Introduction: Superficial plaque erosion has emerged as a growing cause of residual thrombotic complications of atherosclerosis in an era of effective lipid lowering, anti-hypertensive therapy, and smoking cessation. The mechanisms of plaque erosion remain poorly understood, and we currently lack validated effective diagnostics or therapeutics for superficial erosion. Lesions complicated by erosion have a rich extracellular matrix, sparse lipid, and few mononuclear cells, but do harbor neutrophil extracellular traps (NETs). We recently reported that NETs amplify and propagate the endothelial damage at the site of arterial lesions that recapitulate in mice elements of superficial erosion. We previously showed that genetic loss of protein arginine deiminase (PAD)-4 function inhibited NETosis and preserved endothelial integrity. Hypothesis: We hypothesized that Col IV-targeted NPs (Col IV-NPs) can deliver PAD4 inhibitors selectively to regions of EC sloughing and collagen IV-rich basement membrane exposure, and attenuate the amplification, persistence, and propagation of superficial erosion and consequent thrombosis.
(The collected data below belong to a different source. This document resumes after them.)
(* ===== verification/LibFiles.v ===== *)
(** What a program writes to a file it reads back: write, lseek and read of the library,
    through the check of the program's addresses, the open file and the file system. *)

From S2P Require Import Prelude Spinlock ListSpec IdHash Util Fs DenemeFs DenemeSpec DenemeProps DenemeRefine Vfs VfsFile VfsProps Cga CgaProps PhysMem VirtMem UserMem Kmalloc.
From S2P Require Import FsHeap Task Sched SchedProps SchedOps Console ConsoleProps Ipc Process Syscall Trap TrapProps System Exec ExecProps Lib Newlib LibProps.

#[local] Ltac go H := rewrite (bind_done _ _ _ _ _ H).

Section files.
Context {D : Type} `{!Ports D} (B : build).
Notation V := (vfs (ks mm)).
Notation K := (kern (sys D)).
#[local] Instance KernEnv_files : KernEnv (sys D) := KernEnv_lib B.
#[local] Instance UserCalls_files : UserCalls (sys D) := UserCalls_lib B.
Implicit Types k : K.

(** The memory under the running program. *)
Definition kmm k : mm := env (set_cpu (k_cpu k) (fs_heap (v_fs (kfiles k)))).

(** The processes and the tables of descriptors are untouched. *)
Record quiet k k' : Prop := {
  qt_tasks : k_tasks k' = k_tasks k;
  qt_curr : k_curr k' = k_curr k;
  qt_cpu : k_cpu k' = k_cpu k;
  qt_fds : v_tasks (kfiles k') = v_tasks (kfiles k);
}.

Lemma kmm_cpu k : cpu_of (kmm k) = k_cpu k.
Proof. apply (cpu_of_set (S := mm)). Qed.

Lemma in_mm_run {A} (m : M mm A) k a s' : m (kmm k) = Done a s' ->
  exists k', in_mm m k = Done a k' /\ kmm k' = s' /\ k_tasks k' = k_tasks k /\ k_curr k' = k_curr k /\ k_cpu k' = cpu_of s' /\
    v_tasks (kfiles k') = v_tasks (kfiles k).
Proof.
  intros E. assert (Hr : in_mm m k = match m (kmm k) with
    | Done a s' => let h := fs_heap (v_fs (kfiles k)) in
        let h' := mkKs (words h) (lists h) (page_headers h) (kmalloc_lock h) s' in
        Done a (set_k_cpu (cpu_of h') (set_k_heap (ke_set_heap h' (k_heap k)) k))
    | Stop f => Stop f end).
  { unfold in_mm, in_heap, in_env, zoom. change (ke_heap (k_heap k)) with (fs_heap (v_fs (kfiles k))). fold (kmm k).
    by destruct (m (kmm k)). }
  rewrite E in Hr. eexists. split; [exact Hr|]. split_and!; try done. by destruct s' as [[] ? ? ? ? ? ? ?].
Qed.

Lemma in_mm_quiet {A} (m : M mm A) k a s' : m (kmm k) = Done a s' -> cpu_of s' = k_cpu k ->
  exists k', in_mm m k = Done a k' /\ kmm k' = s' /\ quiet k k' /\ forall f x bs, kopen k f x bs -> kopen k' f x bs.
Proof.
  intros E Hc. destruct (in_mm_run m k a s' E) as (k' & Hr & Hm & Ht & Hcu & Hcp & Hv). exists k'.
  split_and!; [done|done|split; congruence|]. intros f x bs. exact (in_mm_open B m k a k' f x bs Hr).
Qed.

(** ** What a program has: its memory and an open file *)

Record memory k (lo hi : Z) : Prop := {
  me_walk : walkable (kmm k);
  me_cr3 : cr3_dir (kmm k) = pgdir_of (k_curr k);
  me_win : window (kmm k) lo hi;
}.
Definition fd_open k (fd f : Z) : Prop :=
  exists t, v_tasks (kfiles k) !! k_curr k = Some t /\ fs_files t !! Z.to_nat fd = Some f /\ 0 <= fd < Z.of_nat (length (fs_files t)).

Lemma quiet_fd k k' fd f : quiet k k' -> fd_open k fd f -> fd_open k' fd f.
Proof. intros [Ht Hc _ Hf] (t & H1 & H2 & H3). exists t. rewrite Hf, Hc. exact (conj H1 (conj H2 H3)). Qed.

Lemma memory_frames k k' lo hi : k_curr k' = k_curr k -> frames_only (kmm k) (kmm k') -> memory k lo hi -> memory k' lo hi.
Proof.
  intros Hc F [Hw Hr W]. pose proof (window_frames _ _ _ _ F W) as W'. destruct F as [f F]. split; [|rewrite Hc|done]; rewrite F; [exact Hw|exact Hr].
Qed.

(** A mapped range passes the check. *)
Lemma check_run k ua n rw rest : memory k ua (ua + n) -> fits 32 ua -> 0 < n -> ua + n <= 0xC0000000 ->
  exists k', kmm k' = kmm k /\ quiet k k' /\ (forall f x bs, kopen k f x bs -> kopen k' f x bs) /\
    user_to_kernel_check B ua n rw rest k = rest k'.
Proof.
  intros [Hw Hr W] Hu Hn Hl. unfold user_to_kernel_check. go (task_curr_run k). rewrite <- Hr.
  set (pm := if rw then _ else _).
  destruct (verify_user_addr_run (kmm k) ua n pm Hw Hu Hn Hl) as (r & E & _ & Hiff).
  assert (r = 0) as -> by (apply Hiff, (range_covers (kmm k)); [done..|apply (wi_mapped _ _ _ W)]).
  destruct (in_mm_quiet _ k _ _ E (kmm_cpu k)) as (k' & E' & Hm & Hq & Ho).
  exists k'. split_and!; [done..|]. by go E'.
Qed.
Methods: We developed Col IV-NPs to deliver PAD4 inhibitors selectively to regions of endothelial cell sloughing and collagen IV-rich basement membrane exposure using our validated experimental preparation that reproduces in mice some of the conditions ascribed to lesions associated with superficial erosion. Results and Conclusions: We first demonstrated the binding of the targeting ligand in vitro and evaluated Col IV NP targeting towards areas of denuded endothelium in vivo in this mouse preparation. Delivery of the PAD4 inhibitor GSK484 as cargo in these nanoparticles reduced NETs release at sites of eroded areas. Compared to non-targeted NPs, Col IV NPs showed a 1.8-fold increased accumulation at regions of endothelial injury (p<0.0001). When loaded with the PAD4 inhibitor GSK484, Col IV NPs effectively reduced NET accumulation by 2.5 fold at sites of intimal lesions (p<0.01) and preserved endothelial continuity (a 4-fold increase in endothelial continuity percentage, p<0.001). These results indicate the feasibility of using nanotechnology to address the unmet need of specific therapy for superficial erosion.